--- TRY IT ---
When you reach the line containing "its next [await]" in the records below, start copying exactly, and stop once you have copied the line containing "text input: they".

--- SUPPLIED INFORMATION ---
=====

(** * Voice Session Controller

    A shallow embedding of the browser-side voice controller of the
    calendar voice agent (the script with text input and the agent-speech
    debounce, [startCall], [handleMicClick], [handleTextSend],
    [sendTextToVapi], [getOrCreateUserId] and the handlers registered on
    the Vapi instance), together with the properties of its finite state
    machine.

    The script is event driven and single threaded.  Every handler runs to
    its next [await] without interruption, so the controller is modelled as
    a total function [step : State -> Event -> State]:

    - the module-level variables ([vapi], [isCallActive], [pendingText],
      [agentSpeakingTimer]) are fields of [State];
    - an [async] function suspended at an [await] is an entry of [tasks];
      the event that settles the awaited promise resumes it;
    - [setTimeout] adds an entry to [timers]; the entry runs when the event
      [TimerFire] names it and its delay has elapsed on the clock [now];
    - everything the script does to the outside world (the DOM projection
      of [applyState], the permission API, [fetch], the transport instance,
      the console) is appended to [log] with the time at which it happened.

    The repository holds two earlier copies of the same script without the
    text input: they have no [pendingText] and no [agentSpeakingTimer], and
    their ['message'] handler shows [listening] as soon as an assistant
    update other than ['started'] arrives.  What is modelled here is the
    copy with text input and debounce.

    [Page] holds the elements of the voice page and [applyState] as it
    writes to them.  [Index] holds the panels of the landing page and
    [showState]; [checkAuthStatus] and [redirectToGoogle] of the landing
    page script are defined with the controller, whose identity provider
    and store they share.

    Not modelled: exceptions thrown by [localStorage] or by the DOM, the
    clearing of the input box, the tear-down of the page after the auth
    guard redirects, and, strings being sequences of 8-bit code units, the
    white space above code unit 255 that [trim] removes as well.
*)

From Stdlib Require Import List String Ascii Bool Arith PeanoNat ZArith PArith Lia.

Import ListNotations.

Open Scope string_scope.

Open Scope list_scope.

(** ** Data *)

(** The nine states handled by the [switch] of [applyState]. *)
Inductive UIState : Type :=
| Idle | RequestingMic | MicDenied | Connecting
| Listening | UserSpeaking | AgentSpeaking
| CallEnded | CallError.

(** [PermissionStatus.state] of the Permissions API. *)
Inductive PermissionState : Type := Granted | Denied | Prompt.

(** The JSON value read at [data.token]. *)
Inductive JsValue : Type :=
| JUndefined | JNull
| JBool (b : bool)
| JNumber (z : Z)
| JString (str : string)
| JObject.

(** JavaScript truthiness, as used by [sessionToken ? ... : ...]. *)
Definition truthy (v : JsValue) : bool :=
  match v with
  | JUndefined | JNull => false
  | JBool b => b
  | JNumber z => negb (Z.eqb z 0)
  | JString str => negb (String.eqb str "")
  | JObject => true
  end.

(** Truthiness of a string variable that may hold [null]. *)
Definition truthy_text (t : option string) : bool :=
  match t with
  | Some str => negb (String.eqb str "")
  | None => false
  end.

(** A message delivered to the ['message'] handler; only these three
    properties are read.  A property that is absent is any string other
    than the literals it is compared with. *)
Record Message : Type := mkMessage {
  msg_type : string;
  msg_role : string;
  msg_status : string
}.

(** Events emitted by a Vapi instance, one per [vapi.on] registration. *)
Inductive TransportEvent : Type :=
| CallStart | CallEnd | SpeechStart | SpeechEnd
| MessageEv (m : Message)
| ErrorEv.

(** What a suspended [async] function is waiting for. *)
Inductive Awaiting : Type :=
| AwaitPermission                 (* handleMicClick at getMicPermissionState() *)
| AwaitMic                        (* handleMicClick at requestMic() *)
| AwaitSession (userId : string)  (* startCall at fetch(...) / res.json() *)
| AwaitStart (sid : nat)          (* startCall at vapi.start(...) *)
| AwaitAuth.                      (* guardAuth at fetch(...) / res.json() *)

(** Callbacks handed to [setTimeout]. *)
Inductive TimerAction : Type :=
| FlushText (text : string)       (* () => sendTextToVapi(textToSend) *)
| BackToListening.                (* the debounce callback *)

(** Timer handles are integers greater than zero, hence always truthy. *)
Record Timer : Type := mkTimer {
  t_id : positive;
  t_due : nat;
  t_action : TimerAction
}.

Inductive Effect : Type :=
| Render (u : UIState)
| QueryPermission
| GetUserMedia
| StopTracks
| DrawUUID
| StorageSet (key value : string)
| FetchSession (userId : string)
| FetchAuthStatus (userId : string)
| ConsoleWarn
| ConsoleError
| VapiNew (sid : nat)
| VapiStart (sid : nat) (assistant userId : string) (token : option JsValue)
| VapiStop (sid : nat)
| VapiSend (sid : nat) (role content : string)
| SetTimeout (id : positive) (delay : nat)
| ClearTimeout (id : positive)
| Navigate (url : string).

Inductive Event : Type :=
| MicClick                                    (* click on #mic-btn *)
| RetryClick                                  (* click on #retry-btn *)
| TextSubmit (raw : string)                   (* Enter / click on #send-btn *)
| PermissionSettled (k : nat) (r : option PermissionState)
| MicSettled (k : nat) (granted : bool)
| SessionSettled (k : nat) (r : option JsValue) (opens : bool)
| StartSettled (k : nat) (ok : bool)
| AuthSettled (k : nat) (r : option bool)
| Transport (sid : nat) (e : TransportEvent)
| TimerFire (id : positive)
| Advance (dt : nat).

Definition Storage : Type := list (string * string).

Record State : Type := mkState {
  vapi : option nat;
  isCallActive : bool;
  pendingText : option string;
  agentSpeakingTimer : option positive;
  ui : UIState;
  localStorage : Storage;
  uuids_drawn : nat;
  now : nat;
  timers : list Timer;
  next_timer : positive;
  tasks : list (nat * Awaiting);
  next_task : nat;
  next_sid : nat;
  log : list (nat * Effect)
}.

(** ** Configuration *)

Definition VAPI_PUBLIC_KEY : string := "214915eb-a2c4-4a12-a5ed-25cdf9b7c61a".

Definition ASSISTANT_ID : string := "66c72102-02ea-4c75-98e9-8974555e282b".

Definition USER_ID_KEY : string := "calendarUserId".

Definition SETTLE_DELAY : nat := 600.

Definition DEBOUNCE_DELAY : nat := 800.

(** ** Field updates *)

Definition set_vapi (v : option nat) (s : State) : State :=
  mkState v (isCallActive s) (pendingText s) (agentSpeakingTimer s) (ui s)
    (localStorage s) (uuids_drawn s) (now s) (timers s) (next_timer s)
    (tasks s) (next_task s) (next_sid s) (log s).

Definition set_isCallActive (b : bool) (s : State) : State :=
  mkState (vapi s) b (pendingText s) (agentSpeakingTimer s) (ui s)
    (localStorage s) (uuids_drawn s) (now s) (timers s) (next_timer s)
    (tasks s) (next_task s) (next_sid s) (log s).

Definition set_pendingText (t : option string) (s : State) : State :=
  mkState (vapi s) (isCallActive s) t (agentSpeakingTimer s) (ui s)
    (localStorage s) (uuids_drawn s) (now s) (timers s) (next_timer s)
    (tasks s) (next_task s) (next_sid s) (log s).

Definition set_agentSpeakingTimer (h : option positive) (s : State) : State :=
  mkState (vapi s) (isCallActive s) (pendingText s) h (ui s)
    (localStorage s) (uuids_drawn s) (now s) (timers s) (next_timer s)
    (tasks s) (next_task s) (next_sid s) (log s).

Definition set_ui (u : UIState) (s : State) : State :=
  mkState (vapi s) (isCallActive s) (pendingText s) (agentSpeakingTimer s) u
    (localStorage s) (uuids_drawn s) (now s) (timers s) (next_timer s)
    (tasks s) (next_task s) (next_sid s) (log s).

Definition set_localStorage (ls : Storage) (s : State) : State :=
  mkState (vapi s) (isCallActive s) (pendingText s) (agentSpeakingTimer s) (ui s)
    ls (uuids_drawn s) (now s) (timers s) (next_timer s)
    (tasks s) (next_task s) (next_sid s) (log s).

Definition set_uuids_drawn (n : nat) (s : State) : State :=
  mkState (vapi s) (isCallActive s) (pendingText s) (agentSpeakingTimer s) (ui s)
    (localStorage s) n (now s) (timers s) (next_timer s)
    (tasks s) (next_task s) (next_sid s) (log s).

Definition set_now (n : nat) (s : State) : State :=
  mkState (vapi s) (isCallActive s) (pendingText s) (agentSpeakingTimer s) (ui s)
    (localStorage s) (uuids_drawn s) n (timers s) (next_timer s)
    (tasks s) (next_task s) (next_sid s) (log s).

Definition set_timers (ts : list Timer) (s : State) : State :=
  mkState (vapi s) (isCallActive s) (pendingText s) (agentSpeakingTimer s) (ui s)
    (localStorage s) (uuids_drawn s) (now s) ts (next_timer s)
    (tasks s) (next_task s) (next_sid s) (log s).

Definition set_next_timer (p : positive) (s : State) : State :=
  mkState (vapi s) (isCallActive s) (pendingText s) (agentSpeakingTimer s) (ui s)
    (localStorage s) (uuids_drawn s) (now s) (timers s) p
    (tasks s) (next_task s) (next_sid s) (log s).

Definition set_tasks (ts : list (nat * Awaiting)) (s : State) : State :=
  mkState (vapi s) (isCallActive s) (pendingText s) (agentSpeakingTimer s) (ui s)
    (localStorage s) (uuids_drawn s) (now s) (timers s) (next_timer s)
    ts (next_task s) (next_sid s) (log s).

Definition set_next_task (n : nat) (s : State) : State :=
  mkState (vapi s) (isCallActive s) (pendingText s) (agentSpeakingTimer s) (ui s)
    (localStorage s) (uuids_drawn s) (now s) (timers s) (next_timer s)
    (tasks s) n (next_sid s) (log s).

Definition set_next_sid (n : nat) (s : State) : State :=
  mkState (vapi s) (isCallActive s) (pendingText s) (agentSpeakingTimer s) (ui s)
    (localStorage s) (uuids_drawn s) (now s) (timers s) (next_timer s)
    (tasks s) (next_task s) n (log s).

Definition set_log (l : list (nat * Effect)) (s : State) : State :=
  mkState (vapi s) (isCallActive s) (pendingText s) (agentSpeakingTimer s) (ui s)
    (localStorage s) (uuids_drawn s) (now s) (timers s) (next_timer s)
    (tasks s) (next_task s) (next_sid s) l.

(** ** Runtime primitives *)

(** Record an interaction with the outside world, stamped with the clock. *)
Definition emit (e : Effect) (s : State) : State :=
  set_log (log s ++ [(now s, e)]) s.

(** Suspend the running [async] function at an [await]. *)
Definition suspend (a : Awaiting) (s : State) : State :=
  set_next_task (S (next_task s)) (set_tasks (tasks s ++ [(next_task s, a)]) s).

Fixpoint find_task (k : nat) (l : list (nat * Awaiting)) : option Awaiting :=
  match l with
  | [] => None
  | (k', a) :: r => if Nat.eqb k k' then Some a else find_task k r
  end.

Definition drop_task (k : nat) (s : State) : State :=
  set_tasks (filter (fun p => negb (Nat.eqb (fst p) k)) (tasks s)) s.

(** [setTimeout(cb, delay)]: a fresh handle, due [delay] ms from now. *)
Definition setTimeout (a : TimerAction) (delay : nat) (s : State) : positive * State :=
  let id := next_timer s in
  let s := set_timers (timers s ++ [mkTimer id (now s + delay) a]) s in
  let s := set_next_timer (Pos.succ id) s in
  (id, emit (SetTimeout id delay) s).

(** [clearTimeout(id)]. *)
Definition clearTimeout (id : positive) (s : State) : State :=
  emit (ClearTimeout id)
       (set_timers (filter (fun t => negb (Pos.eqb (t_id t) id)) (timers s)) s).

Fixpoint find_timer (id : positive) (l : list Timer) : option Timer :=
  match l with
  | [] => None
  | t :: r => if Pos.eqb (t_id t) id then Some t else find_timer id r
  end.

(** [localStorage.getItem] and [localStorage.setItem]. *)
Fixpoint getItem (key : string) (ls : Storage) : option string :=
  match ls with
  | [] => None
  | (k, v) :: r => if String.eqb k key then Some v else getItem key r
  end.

=====

--- COMPLETED EXERCISE ---
    its next [await] without interruption, so the controller is modelled as
    a total function [step : State -> Event -> State]:

    - the module-level variables ([vapi], [isCallActive], [pendingText],
      [agentSpeakingTimer]) are fields of [State];
    - an [async] function suspended at an [await] is an entry of [tasks];
      the event that settles the awaited promise resumes it;
    - [setTimeout] adds an entry to [timers]; the entry runs when the event
      [TimerFire] names it and its delay has elapsed on the clock [now];
    - everything the script does to the outside world (the DOM projection
      of [applyState], the permission API, [fetch], the transport instance,
      the console) is appended to [log] with the time at which it happened.

    The repository holds two earlier copies of the same script without the
    text input: they have no [pendingText] and no [agentSpeakingTimer], and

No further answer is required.